Ich hoffe es hilft einigermaßen obwohl ich nicht denke, dass ich das gut erklärt habe. 

Gruß,
Wolf


----------



## Jennesta (28. Juni 2013)

Hi,

ich habe leider auch noch nicht GLib benutzt, daher kann ich dir kein Beispiel nennen. Aber ich bin mir nach deinem letzten Post unsicher, ob du weißt wie eine Hashtabelle prinzipiell aufgebaut ist. 
Du darfst das nicht mit einer typischen MxN Tabelle im Matrix-Stil verwechseln. 

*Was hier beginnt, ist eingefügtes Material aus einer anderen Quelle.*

(** *** Grouping by transaction *)

Section Grouping.
Variable w : World.

Lemma group_step_tx g e v :
  tx_of e = Ok v ->
  group_step g e
  = if negb (truthy v) then Ok g
    else if negb (hashable v) then Raise TypeError
    else Ok (group_add g v e).
Proof.
  unfold tx_of, group_step, rbind. intros H.
  destruct (get e "transaction" (JDict [])) as [tx |]; [| discriminate].
  now rewrite H.
Qed.

(** On a well-shaped event the first loop files the event under its
    transaction, or drops it when it has none. *)
Lemma group_step_ok g e :
  event_ok e = true ->
  group_step g e
  = Ok (match tx_key e with
        | Some h => group_add g (JStr h) e
        | None => g
        end).
Proof.
  intros Hok. unfold event_ok in Hok.
  repeat (apply andb_prop in Hok; destruct Hok as [Hok ?]).
  unfold tx_key.
  destruct (tx_of e) as [v |] eqn:Htx; [| discriminate].
  rewrite (group_step_tx g e v Htx).
  destruct v as [| | | | h | |];
    try match goal with
        | H : negb ?b = true |- _ => rewrite H; reflexivity
        end.
  unfold truthy, hashable. destruct (String.eqb h ""); reflexivity.
Qed.


Lemma rfold_app {A B} (f : A -> B -> result A) l1 l2 a :
  rfold f (l1 ++ l2) a = rbind (rfold f l1 a) (rfold f l2).
Proof.
  revert a. induction l1 as [| x l1 IH]; intros a; simpl; [reflexivity |].
  destruct (f a x); simpl; auto.
Qed.

Lemma key_is_keyed_l a b e : key_is a e = true -> keyed a b e = true.
Proof.
  unfold key_is, keyed. destruct (tx_key e); [| discriminate].
  intros ->. reflexivity.
Qed.









End Grouping.

Section Parsing.
Variable w : World.

Lemma leg_tokens_length e : (length (leg_tokens w e) <= 1)%nat.
Proof. unfold leg_tokens. destruct (token_of e); simpl; lia. Qed.

Lemma tokens_length F : (length (tokens w F) <= length F)%nat.
Proof.
  induction F as [| e F IH]; simpl; [lia |].
  change (tokens w (e :: F)) with (leg_tokens w e ++ tokens w F).
  rewrite length_app. pose proof (leg_tokens_length e). lia.
Qed.





Lemma parse_response d evs st :
  assoc d "asset_events" = Some (JList evs) ->
  _parse_sales_response w (JDict d) st
  = match rfold group_step evs [] with
    | Ok G => foldM (sales_step w) G [] st
    | Raise e => (Raise e, st)
    end.
Proof.
  intros Hd. unfold _parse_sales_response, bind, lift, contains, get, iterate.
  rewrite Hd. cbn. destruct (rfold group_step evs []); reflexivity.
Qed.






End Parsing.





(** *** Price aggregation *)

Section Prices.
Variable w : World.

Lemma tx_key_key_is h e : tx_key e = Some h -> key_is h e = true.
Proof. unfold key_is. intros ->. apply String.eqb_refl. Qed.



End Prices.



(** *** The dispatch loop *)

Section Dispatching.
Variable w : World.

Lemma paced_no_send bs : List.filter is_send (paced bs) = [].
Proof.
  induction bs as [| b bs IH]; [reflexivity |].
  destruct bs as [| b' bs]; [reflexivity |].
  change (paced (b :: b' :: bs)) with (EGetAssets b :: ESleep 100 :: paced (b' :: bs)).
  simpl List.filter. exact IH.
Qed.

(** The enricher never raises and never sends; given [None] it looks
    nothing up and returns no image. *)
Lemma fetch_nft_images_effects ids st :
  exists images t n,
    fetch_nft_images w ids st = (Ok images, advance st t n) /\
    List.filter is_send t = [] /\
    (ids = None -> images = [] /\ List.filter is_lookup t = []).
Proof.
  destruct ids as [ids |].
  - destruct (fetch_nft_images_run w ids st) as [images Hrun].
    exists images, (paced (batches ids)), (length (batches ids)).
    split; [exact Hrun |]. split; [apply paced_no_send | discriminate].
  - exists [], [ELog Error (MsgImagesError TypeError)], 0%nat.
    split; [| split; [reflexivity | intros _; split; reflexivity]].
    unfold fetch_nft_images, try_except, raise, bind, log, emit, ret.
    now rewrite push_advance.
Qed.

(** Building the embed reads the clock at most once; its image is the
    first of the images it is given. *)
Lemma create_sale_embed_run sale images st r st' :
  create_sale_embed w sale images st = (r, st') ->
  (exists n, st' = advance st [] n) /\
  (forall e, r = Ok e -> image e = head images).
Proof.
  unfold create_sale_embed, bind, lift, ret, utcnow. intros H.
  destruct (first10 (buyer sale)) as [short |];
    [| injection H as <- <-; split;
       [exists 0%nat; now rewrite advance_zero | discriminate]].
  destruct (format_price (total_price sale)) as [price |];
    [| injection H as <- <-; split;
       [exists 0%nat; now rewrite advance_zero | discriminate]].
  repeat (break_match; try discriminate; simplify_eq);
    (split; [exists 1%nat; now rewrite next_tick_advance |]);
    intros emb Hemb; try discriminate; injection Hemb as <-; reflexivity.
Qed.

Lemma mark_advance k st t n : mark k (advance st t n) = advance (mark k st) t n.
Proof. reflexivity. Qed.

(** A sale whose key is already in the seen-set is skipped: nothing
    happens at all. *)
Lemma process_sale_seen sale st k :
  sale_id w sale = Ok k -> k ∈ processed_sales st ->
  process_sale w sale st = (Ok tt, st).
Proof.
  intros Hkey Hin. unfold process_sale, bind, lift, is_processed, ret.
  rewrite Hkey. now rewrite bool_decide_eq_true_2.
Qed.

Hashtabellen sind meist der Struktur Array[Datenstruct] bzw. Array[list<Datenstruct>]
Wobei der Hashwert den deine Hashfunktion berechnet den Index des Arrays liefert und das Datum dort hinzugefügt wird. Dabei gibt es mehrere Varianten wie man bei Kollisionen verfährt, entweder Ausweich-Index nach Schema suchen oder aber zweite Variante oben nutzen und an der Liste anhängen. Dabei können auch u.U mehrere Arrays genutzt werden, wie sheel es angedautet hat. Die Implementierung hängt stark von Anzahl Werten und Zugriffszeit ab.

Grüße,
Jennesta


----------



## deepthroat (28. Juni 2013)

Der Wolf hat gesagt.:


> Als zweiten Parameter erwartet "g_hash_table_new" eine Funktion mit der 2 Werte (ich denke mal die Hash-Werte) auf Gleichheit geprüft werden können. Wobei ich gerade nicht sicher bin warum da eine extra Funktion benötigt wird, wenn die Schlüssel eh in guint umgewandelt werden. ^^


Nein, damit sollen nicht die Hashwerte verglichen werden, sondern die Keys deiner Hashtabelle.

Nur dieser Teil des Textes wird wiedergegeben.